■ **Task prompt**:
Pick each line containing the word "Unload" out of the data below.

▼

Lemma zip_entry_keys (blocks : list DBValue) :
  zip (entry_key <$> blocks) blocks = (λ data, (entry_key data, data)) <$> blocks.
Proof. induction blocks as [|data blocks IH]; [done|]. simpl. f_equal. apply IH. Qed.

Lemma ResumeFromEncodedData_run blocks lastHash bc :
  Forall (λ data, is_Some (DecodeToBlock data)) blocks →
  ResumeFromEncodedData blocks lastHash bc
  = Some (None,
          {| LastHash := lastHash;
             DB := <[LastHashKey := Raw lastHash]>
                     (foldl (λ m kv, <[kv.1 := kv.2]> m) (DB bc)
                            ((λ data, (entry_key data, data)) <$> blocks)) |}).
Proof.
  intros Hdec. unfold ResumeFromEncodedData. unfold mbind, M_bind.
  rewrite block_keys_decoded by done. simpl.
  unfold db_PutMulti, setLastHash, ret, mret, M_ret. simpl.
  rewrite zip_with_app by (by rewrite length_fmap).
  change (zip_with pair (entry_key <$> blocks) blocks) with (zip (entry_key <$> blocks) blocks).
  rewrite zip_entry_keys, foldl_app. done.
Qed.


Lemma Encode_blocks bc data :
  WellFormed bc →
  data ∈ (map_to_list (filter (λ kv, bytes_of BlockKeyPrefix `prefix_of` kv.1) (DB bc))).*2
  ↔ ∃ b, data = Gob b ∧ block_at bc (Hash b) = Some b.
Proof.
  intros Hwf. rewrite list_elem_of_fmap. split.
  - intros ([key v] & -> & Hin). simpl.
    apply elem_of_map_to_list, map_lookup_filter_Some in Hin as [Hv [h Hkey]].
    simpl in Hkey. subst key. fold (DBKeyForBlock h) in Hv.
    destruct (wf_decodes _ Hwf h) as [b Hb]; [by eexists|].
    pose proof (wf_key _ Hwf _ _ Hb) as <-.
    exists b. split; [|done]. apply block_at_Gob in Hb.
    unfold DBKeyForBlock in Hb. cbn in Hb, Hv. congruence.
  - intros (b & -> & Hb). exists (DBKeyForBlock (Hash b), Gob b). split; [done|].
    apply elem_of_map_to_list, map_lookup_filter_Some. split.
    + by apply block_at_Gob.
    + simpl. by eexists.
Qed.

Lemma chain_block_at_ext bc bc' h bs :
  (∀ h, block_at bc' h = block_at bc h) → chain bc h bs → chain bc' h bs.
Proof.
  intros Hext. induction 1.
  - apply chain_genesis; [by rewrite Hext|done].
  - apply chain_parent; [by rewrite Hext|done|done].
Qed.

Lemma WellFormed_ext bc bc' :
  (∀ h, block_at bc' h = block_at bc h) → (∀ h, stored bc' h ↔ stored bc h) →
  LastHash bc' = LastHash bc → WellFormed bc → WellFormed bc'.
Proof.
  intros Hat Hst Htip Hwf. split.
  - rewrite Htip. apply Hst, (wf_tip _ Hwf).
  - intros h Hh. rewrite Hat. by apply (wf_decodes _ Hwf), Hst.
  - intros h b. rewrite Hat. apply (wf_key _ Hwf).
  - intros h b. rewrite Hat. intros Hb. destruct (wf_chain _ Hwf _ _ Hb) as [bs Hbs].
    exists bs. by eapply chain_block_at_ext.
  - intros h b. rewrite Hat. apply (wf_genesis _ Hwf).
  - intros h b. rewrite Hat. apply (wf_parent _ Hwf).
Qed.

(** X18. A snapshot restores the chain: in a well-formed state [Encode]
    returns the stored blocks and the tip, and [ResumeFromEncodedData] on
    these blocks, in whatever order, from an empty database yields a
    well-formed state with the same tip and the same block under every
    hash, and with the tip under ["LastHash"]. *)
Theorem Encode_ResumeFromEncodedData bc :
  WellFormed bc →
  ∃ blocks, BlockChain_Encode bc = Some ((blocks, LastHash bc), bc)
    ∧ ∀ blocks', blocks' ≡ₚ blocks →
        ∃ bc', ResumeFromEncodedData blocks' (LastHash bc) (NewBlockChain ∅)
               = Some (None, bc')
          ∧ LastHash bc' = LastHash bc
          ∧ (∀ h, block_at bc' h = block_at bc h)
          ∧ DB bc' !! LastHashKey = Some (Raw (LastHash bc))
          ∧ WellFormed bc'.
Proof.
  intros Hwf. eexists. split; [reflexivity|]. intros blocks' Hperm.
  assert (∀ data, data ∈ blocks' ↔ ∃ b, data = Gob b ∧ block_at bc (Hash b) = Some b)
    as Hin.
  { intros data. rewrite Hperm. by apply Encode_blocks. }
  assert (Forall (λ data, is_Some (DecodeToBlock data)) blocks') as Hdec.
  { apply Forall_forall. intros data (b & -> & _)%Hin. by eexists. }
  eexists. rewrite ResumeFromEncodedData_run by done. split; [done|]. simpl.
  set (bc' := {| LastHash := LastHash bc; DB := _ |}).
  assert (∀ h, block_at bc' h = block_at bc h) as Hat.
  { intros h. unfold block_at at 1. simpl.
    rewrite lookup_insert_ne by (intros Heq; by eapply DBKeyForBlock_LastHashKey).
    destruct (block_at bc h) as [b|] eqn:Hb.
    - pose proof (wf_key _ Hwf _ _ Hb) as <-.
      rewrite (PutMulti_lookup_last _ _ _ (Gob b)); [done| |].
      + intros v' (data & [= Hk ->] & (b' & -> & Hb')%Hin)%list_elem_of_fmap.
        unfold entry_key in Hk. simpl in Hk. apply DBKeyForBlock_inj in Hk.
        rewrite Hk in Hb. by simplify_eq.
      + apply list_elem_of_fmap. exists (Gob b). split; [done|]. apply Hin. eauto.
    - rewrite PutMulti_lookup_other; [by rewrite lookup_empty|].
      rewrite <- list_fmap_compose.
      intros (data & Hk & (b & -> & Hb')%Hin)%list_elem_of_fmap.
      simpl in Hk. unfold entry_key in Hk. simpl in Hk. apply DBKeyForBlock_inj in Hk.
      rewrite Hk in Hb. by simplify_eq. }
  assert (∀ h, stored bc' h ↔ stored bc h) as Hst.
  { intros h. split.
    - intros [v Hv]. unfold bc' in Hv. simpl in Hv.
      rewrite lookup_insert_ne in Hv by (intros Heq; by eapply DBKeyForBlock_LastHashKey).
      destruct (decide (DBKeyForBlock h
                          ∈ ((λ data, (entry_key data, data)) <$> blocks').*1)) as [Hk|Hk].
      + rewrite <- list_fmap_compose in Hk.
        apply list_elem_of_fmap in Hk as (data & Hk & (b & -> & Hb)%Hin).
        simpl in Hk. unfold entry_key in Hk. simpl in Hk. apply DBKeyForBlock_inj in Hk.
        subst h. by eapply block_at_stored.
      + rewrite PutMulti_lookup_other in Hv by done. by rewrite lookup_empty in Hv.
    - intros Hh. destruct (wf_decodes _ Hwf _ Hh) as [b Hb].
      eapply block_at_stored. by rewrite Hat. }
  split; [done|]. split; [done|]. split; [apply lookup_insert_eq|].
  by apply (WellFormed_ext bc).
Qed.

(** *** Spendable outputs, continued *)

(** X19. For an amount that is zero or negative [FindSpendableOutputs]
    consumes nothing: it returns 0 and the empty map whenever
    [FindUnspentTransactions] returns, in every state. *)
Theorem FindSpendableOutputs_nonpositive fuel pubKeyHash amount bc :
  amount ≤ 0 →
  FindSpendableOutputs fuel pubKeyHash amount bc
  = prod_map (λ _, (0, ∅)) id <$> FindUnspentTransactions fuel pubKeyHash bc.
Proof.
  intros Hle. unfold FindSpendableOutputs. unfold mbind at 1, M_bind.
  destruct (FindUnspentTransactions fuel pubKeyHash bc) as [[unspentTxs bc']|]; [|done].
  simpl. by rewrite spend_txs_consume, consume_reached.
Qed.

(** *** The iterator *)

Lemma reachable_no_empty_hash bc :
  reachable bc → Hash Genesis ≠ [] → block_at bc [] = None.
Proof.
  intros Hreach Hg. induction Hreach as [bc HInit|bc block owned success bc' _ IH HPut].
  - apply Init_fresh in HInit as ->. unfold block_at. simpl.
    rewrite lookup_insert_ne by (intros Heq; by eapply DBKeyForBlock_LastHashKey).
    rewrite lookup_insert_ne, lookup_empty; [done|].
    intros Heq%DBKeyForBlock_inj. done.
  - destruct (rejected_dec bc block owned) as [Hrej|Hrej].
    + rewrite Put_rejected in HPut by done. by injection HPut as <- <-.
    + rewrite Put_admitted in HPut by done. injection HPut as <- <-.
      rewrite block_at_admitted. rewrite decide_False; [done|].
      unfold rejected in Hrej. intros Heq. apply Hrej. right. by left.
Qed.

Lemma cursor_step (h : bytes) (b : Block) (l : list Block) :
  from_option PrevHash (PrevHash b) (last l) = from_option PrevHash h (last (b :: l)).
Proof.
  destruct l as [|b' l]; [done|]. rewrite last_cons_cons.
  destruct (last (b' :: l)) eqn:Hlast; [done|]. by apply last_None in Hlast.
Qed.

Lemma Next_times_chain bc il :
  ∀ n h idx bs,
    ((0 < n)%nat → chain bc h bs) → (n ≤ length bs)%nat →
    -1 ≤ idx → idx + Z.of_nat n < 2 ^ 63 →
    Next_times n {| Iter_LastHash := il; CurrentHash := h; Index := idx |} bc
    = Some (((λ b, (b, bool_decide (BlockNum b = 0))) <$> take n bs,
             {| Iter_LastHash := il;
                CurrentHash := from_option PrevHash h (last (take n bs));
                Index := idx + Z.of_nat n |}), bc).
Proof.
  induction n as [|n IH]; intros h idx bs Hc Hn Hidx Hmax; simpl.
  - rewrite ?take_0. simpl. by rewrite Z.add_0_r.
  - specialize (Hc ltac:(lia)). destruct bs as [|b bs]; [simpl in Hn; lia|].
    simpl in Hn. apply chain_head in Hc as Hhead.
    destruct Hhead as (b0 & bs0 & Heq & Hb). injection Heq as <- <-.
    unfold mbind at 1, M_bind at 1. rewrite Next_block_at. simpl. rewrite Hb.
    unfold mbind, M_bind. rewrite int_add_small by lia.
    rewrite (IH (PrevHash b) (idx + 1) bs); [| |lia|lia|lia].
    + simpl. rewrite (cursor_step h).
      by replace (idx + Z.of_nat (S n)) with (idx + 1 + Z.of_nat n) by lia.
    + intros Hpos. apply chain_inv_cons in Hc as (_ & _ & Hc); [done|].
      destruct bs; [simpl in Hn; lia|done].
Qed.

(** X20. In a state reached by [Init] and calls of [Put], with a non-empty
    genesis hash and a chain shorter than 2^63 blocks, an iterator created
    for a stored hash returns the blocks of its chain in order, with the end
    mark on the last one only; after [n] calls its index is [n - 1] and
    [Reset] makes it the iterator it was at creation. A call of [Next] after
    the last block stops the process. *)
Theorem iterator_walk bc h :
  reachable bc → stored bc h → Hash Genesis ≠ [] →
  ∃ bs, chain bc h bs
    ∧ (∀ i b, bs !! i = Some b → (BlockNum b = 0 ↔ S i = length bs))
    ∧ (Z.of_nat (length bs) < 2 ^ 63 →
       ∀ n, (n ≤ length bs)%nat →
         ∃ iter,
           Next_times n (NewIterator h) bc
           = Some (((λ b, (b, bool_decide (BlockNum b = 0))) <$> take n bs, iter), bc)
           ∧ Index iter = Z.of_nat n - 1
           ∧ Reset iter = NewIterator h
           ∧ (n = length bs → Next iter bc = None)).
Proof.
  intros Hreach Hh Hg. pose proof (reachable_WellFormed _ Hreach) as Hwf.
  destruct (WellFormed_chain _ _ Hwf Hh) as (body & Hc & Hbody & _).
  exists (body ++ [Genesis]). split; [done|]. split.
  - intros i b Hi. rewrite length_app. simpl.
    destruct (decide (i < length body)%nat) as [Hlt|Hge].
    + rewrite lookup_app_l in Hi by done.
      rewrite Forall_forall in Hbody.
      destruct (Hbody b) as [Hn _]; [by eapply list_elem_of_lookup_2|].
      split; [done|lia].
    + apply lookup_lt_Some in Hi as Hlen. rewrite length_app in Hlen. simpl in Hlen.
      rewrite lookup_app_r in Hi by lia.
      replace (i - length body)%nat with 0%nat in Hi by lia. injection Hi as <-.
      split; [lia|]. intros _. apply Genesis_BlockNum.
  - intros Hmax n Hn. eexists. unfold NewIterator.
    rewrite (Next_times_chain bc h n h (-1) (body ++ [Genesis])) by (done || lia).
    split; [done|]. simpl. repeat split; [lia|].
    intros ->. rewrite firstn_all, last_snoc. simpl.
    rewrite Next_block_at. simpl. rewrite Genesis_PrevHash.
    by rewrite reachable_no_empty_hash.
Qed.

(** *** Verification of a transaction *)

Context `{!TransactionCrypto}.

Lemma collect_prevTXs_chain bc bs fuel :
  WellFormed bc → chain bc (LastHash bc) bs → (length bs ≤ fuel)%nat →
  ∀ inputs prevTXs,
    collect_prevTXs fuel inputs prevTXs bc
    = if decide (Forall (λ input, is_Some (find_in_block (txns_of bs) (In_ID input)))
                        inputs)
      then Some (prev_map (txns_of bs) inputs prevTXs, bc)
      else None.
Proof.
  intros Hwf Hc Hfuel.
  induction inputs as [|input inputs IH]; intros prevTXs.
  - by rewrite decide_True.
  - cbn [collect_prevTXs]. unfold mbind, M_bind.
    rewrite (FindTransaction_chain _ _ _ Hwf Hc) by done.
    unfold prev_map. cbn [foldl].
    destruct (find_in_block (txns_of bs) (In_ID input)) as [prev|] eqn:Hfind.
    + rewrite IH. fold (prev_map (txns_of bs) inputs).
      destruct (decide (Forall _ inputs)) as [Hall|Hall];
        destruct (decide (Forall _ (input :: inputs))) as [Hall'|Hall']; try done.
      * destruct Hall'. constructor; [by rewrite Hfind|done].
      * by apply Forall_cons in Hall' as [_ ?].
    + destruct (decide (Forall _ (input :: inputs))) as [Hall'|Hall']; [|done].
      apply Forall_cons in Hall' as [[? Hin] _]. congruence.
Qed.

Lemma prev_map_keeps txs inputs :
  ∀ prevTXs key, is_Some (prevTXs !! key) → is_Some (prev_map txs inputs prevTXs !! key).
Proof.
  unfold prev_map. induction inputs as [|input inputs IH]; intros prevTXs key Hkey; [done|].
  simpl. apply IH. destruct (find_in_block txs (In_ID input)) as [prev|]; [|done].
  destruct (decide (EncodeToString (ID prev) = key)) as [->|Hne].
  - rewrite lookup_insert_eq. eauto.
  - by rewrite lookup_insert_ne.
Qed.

▲
▼

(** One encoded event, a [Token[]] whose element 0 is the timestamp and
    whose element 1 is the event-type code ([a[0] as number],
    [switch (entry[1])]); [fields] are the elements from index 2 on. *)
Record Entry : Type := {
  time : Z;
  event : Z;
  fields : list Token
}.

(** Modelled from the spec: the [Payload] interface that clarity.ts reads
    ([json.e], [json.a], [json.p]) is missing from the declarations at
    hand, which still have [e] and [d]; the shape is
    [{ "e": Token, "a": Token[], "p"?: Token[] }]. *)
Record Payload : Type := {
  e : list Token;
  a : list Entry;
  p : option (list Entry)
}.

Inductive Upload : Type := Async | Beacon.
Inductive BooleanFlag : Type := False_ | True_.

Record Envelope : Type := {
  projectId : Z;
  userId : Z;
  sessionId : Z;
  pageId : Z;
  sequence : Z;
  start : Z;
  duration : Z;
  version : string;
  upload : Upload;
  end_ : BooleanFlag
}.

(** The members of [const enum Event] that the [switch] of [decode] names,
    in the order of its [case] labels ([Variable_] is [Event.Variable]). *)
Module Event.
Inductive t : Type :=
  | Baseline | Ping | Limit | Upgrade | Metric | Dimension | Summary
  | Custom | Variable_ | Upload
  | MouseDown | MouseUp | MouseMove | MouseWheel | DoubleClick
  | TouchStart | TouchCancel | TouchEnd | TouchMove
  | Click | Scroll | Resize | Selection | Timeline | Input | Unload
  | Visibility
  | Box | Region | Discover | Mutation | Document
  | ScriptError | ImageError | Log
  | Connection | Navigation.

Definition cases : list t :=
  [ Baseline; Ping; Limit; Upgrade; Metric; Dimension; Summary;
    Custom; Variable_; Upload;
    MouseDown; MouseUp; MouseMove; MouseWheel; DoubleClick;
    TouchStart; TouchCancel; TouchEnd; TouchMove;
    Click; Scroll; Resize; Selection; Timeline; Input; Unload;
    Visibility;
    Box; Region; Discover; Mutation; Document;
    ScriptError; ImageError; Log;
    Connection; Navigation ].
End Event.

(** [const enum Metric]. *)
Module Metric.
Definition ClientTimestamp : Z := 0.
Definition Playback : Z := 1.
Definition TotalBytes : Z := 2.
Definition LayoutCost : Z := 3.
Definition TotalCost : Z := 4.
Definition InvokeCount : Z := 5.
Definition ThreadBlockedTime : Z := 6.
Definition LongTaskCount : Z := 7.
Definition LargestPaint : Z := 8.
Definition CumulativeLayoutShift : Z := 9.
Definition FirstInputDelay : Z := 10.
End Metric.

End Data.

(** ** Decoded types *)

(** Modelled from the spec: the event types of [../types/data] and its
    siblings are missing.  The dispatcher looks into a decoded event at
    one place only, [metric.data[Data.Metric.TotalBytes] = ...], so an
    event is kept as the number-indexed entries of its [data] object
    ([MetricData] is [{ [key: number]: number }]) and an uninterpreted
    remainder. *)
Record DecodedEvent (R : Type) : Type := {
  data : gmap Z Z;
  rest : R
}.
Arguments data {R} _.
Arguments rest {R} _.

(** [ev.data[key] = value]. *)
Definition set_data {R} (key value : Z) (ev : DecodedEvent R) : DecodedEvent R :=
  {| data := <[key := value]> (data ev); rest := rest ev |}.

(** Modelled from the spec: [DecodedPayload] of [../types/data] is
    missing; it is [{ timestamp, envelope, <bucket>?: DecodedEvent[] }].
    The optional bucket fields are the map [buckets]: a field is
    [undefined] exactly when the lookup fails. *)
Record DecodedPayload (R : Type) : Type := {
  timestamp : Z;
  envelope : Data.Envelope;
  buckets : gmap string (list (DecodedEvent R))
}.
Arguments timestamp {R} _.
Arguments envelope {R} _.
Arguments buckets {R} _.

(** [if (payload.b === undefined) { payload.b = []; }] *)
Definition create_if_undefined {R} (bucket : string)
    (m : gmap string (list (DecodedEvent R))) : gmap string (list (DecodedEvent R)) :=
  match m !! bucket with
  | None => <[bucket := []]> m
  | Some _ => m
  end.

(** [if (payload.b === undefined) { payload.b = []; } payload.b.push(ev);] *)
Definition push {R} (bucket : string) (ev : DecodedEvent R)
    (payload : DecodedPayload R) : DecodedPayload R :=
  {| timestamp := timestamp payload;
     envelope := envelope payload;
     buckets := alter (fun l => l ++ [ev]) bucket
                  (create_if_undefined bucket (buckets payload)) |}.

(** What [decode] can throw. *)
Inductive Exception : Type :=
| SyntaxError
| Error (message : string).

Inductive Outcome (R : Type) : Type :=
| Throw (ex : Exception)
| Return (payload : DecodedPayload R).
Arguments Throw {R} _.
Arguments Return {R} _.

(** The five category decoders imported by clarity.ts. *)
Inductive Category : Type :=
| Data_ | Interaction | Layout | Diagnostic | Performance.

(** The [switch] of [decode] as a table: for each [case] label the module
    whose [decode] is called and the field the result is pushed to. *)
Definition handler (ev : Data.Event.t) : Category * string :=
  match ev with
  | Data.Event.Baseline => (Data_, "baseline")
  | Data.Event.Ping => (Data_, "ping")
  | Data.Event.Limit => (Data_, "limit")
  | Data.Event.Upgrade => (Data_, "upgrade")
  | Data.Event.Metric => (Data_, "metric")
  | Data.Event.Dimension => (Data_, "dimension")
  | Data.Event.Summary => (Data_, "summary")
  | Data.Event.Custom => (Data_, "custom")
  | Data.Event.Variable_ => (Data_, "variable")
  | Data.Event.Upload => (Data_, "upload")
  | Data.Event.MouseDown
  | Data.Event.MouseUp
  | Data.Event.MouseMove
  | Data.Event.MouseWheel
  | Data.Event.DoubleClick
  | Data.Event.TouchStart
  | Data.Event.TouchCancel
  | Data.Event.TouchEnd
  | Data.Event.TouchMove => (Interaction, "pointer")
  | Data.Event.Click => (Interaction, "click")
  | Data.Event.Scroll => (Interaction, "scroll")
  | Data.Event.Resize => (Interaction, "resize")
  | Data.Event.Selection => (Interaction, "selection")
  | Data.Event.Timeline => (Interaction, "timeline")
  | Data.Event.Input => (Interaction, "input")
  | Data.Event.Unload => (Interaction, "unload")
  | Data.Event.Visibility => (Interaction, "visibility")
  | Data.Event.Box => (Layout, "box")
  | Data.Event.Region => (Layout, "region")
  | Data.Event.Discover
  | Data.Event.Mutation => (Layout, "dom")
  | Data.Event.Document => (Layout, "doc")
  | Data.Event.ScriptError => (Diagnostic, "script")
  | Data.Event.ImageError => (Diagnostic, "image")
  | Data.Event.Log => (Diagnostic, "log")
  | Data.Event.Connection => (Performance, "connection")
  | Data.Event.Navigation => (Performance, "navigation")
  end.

▲

■ **Result for this exercise**:
  | Click | Scroll | Resize | Selection | Timeline | Input | Unload
    Click; Scroll; Resize; Selection; Timeline; Input; Unload;
  | Data.Event.Unload => (Interaction, "unload")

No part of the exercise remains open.